Still, these examples seem to be outliers rather than the norm and the funding they attract is in the hundreds of thousands of pounds, not the hundreds of millions that it needs to make a meaningful difference at a national level.
"With research, leadership and co-ordinated action, we can reframe the conversation around the future of parks."
Parks making positive change
I dream of a 'Parks for All Fund' that is even more generous than the Future High Streets equivalent. A fund that invests public money into parks with confidence that the health benefits and future national health savings more than justify the expense.
This fund will need to cover capital costs for investment in park infrastructure, but crucially must also offer long-term committed revenue funding for maintenance and management.
By focusing on impactful projects that address the grand challenges of our time – public health, the climate crisis, inequality – the fund could bring multiple local authority departments and wider parks stakeholders together, with a focus on delivering genuine and measured change.

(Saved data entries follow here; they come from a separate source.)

Lemma load_chain_nil v now ids chain :
  load_chain v now ids = ([], chain) ↔ Forall2 (grant_good v now) ids chain.
Proof using Type.
  revert chain. induction ids as [|gid ids IH]; intros chain; simpl.
  - split; [by intros [= <-]|by inversion 1].
  - destruct (load_chain v now ids) as [rs chain'].
    destruct (grants v !! gid) as [g|] eqn:Hg.
    + split.
      * intros [= [Hf ->]%app_nil <-]. constructor; [by apply grant_flags_nil|by apply IH].
      * inversion 1 as [|? g' ? chain'' Hgood Hrest]; subst.
        assert (g' = g) as -> by (destruct Hgood; congruence).
        apply IH in Hrest as [= -> ->]. by rewrite (proj2 (grant_flags_nil v now gid g Hg) Hgood).
    + split; [done|]. inversion 1 as [|? g' ? chain'' [Hgood _] Hrest]; congruence.
Qed.

Lemma link_flags_nil parent g : collect (link_flags parent g) = [] ↔ attenuates parent g.
Proof using Type.
  rewrite collect_nil. unfold link_flags. rewrite !Forall_cons, Forall_nil. simpl.
  rewrite !negb_false_iff, !bool_decide_eq_true, Z.leb_gt, orb_false_iff.
  unfold dt_ltb. rewrite !Z.ltb_ge.
  split; [intros (?&?&?&?&?&?&[??]&_); split; unfold dt_leb; rewrite ?Z.leb_le; auto|].
  intros []; unfold dt_leb in *; rewrite ?Z.leb_le in *; auto 10.
Qed.

Lemma check_links_nil parent chain : check_links parent chain = [] ↔ linked parent chain.
Proof using Type.
  revert parent. induction chain as [|g chain IH]; intros parent; simpl.
  - split; [constructor|done].
  - rewrite app_nil, link_flags_nil, IH. split; [intros []; by constructor|by inversion 1].
Qed.

Lemma leaf_flags_nil p leaf : collect (leaf_flags p leaf) = [] ↔ covers leaf p.
Proof using Type.
  rewrite collect_nil. unfold leaf_flags. rewrite !Forall_cons, Forall_nil. simpl.
  rewrite !negb_false_iff, !bool_decide_eq_true.
  split; [intros (?&?&?&?&?&_); by split|intros []; auto 10].
Qed.

Lemma load_chain_length v now ids rs chain :
  load_chain v now ids = (rs, chain) → rs = [] → length chain = length ids.
Proof using Type.
  intros H ->. apply load_chain_nil in H. symmetry. by eapply Forall2_length.
Qed.

(** The verdict and the reasons agree. *)
Lemma validate_reasons v p now :
  valid (DelegationValidator_validate v p now) = true
  ↔ reasons (DelegationValidator_validate v p now) = [].
Proof using Type.
  unfold DelegationValidator_validate. case_bool_decide; simpl; [|done].
  destruct (load_chain v now (delegation_chain p)) as [rs chain] eqn:E.
  case_bool_decide as Hrs; simpl.
  - rewrite (load_chain_length _ _ _ _ _ E Hrs), bool_decide_eq_true_2 by done. simpl.
    by rewrite bool_decide_eq_true.
  - done.
Qed.

Lemma last_is_Some (root : DelegationGrant) rest : is_Some (last (root :: rest)).
Proof using Type. rewrite last_cons. destruct (last rest); eauto. Qed.

Lemma validate_iff_chain v p now :
  delegation_chain p ≠ [] →
  valid (DelegationValidator_validate v p now) = true
  ↔ ∃ root rest, valid_chain v now p root rest.
Proof using Type.
  intros Hne. unfold DelegationValidator_validate. split.
  - case_bool_decide as Hnd; simpl; [|done].
    destruct (load_chain v now (delegation_chain p)) as [rs chain] eqn:E.
    case_bool_decide as Hrs; [|done]. simpl. subst rs.
    pose proof (load_chain_length _ _ _ _ _ E eq_refl) as Hlen.
    rewrite bool_decide_eq_true_2 by done. simpl.
    apply load_chain_nil in E. rewrite bool_decide_eq_true, app_nil.
    destruct chain as [|root rest]; [by destruct (delegation_chain p)|].
    simpl check_chain. rewrite app_nil, check_links_nil.
    destruct (last_is_Some root rest) as [leaf Hleaf]. rewrite Hleaf, leaf_flags_nil.
    intros [[Hroot Hlinks] Hcov]. exists root, rest. split; eauto.
    case_bool_decide; done.
  - intros (root & rest & [Hnd Hgood Hroot Hlinks (leaf & Hleaf & Hcov)]).
    rewrite bool_decide_eq_true_2 by done. simpl.
    rewrite (proj2 (load_chain_nil _ _ _ _) Hgood), <- (Forall2_length _ _ _ Hgood).
    rewrite !bool_decide_eq_true_2 by done. simpl. rewrite bool_decide_eq_true, Hleaf.
    rewrite (proj2 (check_links_nil _ _) Hlinks), (proj2 (leaf_flags_nil _ _) Hcov).
    by rewrite Hroot.
Qed.

(** C11 [validate] accepts a proposal exactly when the grants its chain names
    form a [valid_chain]: known, signed by the issuer's registered key,
    unrevoked, active, linked without amplification to a parentless root, and
    covering the proposal at the leaf; and it gives a reason exactly when it
    refuses. *)
Theorem validate_valid_iff v p now :
  delegation_chain p ≠ [] →
  (valid (DelegationValidator_validate v p now) = true ↔ ∃ root rest, valid_chain v now p root rest)
  ∧ (valid (DelegationValidator_validate v p now) = true
     ↔ reasons (DelegationValidator_validate v p now) = []).
Proof using Type. split; [by apply validate_iff_chain|apply validate_reasons]. Qed.

(** ** Attenuation along the whole chain *)
Definition within (root g : DelegationGrant) : Prop :=
  resources g ⊆ resources root ∧ operations g ⊆ operations root
  ∧ fleb (risk_limit g) (risk_limit root) = true
  ∧ dt_leb (not_before root) (not_before g) = true
  ∧ dt_leb (expires_at g) (expires_at root) = true.

Lemma dt_leb_trans a b c : dt_leb a b = true → dt_leb b c = true → dt_leb a c = true.
Proof using Type. unfold dt_leb. lia. Qed.

Lemma within_trans a b c : within a b → within b c → within a c.
Proof using Type.
  intros (?&?&?&?&?) (?&?&?&?&?).
  split_and!; (by etrans) || by eauto using fleb_trans, dt_leb_trans.
Qed.

Definition finite_risk (g : DelegationGrant) : Prop := is_nan (risk_limit g) = false.

Lemma within_refl g : finite_risk g → within g g.
Proof using Type.
  intros. split_and!; [done|done|by apply fleb_refl|unfold dt_leb; lia..].
Qed.

Lemma attenuates_within a b : finite_risk a → finite_risk b → attenuates a b → within a b.
Proof using Type. intros ?? []. split_and!; auto. by apply fltb_false_fleb. Qed.

(** Every grant of a linked chain is within the root, and each step down costs
    a unit of delegation depth. *)
Lemma linked_within root rest i g :
  linked root rest → Forall finite_risk (root :: rest) → (root :: rest) !! i = Some g →
  within root g ∧ (delegation_depth_remaining g + Z.of_nat i <= delegation_depth_remaining root)%Z.
Proof using Type.
  intros Hl. revert i g. induction Hl as [root|root h rest Hatt Hl IH]; intros i g HF Hi.
  - destruct i; simplify_eq/=. apply Forall_cons in HF as [Hr _].
    split; [by apply within_refl|lia].
  - apply Forall_cons in HF as [Hr HF]. destruct i as [|i]; simplify_eq/=.
    + split; [by apply within_refl|lia].
    + destruct (IH i g HF Hi) as [Hw Hd]. apply Forall_cons in HF as [Hh _].
      split; [eapply within_trans; [by apply attenuates_within|done]|].
      destruct Hatt. lia.
Qed.

Definition grants_validated (v : DelegationValidator) : Prop :=
  ∀ gid g, grants v !! gid = Some g → DelegationGrant_validate g = Ok g.

Lemma DelegationGrant_validate_Ok g g' :
  DelegationGrant_validate g = Ok g' →
  g' = g ∧ finite_risk g ∧ (0 <= delegation_depth_remaining g)%Z
  ∧ dt_ltb (not_before g) (expires_at g) = true.
Proof using Type.
  unfold DelegationGrant_validate, f_between, dt_leb, dt_ltb, finite_risk. intros H. inv_ok.
  split_and!; auto using is_finite_not_nan. lia.
Qed.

Delivered in the spirit of adaptation and innovation, its projects could be used to pioneer our understanding of how to increase engagement with and use of parks, or how to maximise health benefits.
By setting clear, locally-specific missions and establishing the full range of stakeholders needed to deliver on those missions, these projects would help us squeeze the maximum possible value from each and every park. This could include delivering new parks in areas of greenspace deficit, or addressing imbalance in the use of parks across different ethnicities through socially-engaged and bias-aware design processes.

The future of parks is in our hands
Recent action to respond to the COVID-19 crisis shows that funding can be available if the challenge it is tackling is sufficiently pressing. With parks, I believe it is.
Parks are a fundamental ‘public good’. When our parks thrive, people thrive.
Of course, all of this says nothing of the environmental benefits of greenspace in terms of biodiversity, flood management and contribution to tackling the climate crisis.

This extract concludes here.